◆ TASK GOAL
Lines with "Require": how many are there in the listing below? Reply with the number only.

====

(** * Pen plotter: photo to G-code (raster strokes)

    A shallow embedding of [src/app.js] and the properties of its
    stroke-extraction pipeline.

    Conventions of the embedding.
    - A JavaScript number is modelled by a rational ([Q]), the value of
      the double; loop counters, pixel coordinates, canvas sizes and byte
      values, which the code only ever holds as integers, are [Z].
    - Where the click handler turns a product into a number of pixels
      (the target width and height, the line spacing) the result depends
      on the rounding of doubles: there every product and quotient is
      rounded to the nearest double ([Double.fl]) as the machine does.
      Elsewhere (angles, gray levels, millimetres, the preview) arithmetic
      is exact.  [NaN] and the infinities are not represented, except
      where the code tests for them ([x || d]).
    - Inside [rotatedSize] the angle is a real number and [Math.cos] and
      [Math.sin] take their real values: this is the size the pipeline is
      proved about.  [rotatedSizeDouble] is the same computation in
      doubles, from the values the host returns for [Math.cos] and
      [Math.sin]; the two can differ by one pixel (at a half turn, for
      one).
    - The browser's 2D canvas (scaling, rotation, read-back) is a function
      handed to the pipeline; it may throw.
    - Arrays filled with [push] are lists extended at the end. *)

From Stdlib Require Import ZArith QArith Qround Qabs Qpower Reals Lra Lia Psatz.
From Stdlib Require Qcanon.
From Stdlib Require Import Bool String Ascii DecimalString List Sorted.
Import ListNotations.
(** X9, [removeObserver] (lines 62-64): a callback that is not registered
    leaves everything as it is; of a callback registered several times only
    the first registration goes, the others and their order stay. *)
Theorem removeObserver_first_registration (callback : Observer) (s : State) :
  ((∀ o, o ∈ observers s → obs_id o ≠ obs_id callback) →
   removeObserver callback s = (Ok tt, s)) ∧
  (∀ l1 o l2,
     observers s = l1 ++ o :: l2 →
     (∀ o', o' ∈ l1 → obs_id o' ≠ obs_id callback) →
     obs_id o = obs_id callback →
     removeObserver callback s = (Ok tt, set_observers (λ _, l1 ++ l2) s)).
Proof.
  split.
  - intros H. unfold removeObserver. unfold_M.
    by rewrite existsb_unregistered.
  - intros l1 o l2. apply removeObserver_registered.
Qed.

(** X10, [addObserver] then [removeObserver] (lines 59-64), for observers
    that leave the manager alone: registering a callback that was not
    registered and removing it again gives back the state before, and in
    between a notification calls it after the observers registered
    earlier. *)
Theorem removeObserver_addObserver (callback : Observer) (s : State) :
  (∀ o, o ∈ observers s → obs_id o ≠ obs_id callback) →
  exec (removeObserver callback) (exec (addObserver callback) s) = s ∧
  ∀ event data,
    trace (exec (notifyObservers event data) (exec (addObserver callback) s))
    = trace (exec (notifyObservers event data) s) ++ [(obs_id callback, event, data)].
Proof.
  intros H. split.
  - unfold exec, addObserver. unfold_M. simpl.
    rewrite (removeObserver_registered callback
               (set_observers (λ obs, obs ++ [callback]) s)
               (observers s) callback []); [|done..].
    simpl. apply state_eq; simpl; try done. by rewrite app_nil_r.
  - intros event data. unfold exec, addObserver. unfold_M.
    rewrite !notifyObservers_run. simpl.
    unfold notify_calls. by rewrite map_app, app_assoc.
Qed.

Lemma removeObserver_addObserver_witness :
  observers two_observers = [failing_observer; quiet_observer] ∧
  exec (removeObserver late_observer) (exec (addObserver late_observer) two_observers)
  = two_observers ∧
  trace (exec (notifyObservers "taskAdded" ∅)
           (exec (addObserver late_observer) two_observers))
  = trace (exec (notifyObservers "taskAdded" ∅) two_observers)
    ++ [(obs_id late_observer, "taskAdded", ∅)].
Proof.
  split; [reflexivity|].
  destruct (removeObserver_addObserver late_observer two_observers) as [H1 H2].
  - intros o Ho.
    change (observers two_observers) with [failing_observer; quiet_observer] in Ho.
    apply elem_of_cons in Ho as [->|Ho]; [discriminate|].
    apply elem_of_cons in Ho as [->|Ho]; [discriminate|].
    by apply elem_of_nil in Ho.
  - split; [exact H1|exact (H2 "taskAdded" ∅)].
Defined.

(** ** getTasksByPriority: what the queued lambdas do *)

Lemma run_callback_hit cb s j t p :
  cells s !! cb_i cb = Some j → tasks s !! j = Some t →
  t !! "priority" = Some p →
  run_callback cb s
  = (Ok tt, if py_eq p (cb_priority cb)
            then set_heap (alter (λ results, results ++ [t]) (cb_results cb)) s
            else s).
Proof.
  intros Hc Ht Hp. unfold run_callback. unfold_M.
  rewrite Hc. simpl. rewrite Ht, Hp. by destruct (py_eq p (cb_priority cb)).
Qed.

====

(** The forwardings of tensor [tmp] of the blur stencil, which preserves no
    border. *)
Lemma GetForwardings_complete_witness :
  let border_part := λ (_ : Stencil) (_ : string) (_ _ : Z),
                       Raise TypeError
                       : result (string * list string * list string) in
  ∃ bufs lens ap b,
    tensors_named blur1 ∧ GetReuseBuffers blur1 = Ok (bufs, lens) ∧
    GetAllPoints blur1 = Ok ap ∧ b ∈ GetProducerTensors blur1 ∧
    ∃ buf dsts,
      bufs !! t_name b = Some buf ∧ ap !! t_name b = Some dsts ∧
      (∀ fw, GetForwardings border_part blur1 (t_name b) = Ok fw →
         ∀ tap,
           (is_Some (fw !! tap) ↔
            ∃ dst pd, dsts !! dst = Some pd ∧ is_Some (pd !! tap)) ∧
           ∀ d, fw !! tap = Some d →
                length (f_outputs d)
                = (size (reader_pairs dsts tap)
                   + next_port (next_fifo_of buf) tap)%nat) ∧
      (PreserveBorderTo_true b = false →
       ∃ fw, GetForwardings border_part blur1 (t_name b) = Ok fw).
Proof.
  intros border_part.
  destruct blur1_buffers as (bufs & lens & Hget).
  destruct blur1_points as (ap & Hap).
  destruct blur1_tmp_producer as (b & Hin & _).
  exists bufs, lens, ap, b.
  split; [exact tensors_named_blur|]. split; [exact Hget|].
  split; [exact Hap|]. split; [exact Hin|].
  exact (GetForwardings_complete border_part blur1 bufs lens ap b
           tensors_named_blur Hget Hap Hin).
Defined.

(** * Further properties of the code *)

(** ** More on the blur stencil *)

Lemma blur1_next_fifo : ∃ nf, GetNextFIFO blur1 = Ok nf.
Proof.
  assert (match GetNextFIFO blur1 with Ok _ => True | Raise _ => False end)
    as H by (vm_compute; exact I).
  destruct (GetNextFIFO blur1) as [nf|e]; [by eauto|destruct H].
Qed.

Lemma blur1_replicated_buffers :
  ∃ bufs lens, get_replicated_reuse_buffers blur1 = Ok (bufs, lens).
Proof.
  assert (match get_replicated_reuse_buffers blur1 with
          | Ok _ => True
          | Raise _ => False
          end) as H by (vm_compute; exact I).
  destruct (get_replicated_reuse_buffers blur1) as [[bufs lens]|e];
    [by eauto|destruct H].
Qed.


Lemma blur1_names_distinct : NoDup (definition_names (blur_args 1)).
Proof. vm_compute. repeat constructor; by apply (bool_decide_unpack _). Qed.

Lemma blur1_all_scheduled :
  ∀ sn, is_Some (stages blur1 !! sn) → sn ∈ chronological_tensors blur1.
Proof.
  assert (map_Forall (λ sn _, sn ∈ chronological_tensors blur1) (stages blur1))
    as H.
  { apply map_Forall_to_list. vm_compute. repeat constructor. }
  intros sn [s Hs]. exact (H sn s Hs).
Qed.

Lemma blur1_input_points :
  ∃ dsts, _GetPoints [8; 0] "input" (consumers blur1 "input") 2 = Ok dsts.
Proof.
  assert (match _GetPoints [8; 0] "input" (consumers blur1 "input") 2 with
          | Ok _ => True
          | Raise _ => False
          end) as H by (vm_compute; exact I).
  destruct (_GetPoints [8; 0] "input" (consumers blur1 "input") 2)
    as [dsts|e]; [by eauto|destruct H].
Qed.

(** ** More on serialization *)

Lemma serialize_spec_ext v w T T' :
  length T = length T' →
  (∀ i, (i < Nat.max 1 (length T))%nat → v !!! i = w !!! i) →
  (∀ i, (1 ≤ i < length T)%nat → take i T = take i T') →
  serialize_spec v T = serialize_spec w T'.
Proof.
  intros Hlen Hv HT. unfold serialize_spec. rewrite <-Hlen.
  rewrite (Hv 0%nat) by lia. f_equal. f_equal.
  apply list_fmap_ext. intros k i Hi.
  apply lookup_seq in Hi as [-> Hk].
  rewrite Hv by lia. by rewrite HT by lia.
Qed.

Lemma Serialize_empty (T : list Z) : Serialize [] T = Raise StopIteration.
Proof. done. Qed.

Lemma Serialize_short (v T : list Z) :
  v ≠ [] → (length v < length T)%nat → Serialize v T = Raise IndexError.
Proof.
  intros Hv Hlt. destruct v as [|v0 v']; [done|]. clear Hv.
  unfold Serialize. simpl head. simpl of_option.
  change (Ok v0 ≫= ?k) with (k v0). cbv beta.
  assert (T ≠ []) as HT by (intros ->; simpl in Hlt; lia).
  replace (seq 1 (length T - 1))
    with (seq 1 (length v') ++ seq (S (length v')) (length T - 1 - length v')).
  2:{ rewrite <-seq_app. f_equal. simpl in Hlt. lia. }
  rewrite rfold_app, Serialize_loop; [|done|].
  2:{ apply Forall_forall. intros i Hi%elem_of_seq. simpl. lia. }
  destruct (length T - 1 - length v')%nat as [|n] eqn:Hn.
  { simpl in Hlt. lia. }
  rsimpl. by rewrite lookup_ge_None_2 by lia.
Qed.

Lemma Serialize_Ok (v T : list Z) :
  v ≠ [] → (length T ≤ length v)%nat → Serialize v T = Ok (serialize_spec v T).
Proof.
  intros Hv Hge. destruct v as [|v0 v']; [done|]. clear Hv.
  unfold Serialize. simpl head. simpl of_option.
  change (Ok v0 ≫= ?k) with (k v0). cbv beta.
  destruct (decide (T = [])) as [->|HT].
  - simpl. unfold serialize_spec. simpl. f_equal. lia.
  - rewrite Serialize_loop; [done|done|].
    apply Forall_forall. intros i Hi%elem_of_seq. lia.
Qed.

====

◆ TASK OUTPUT
3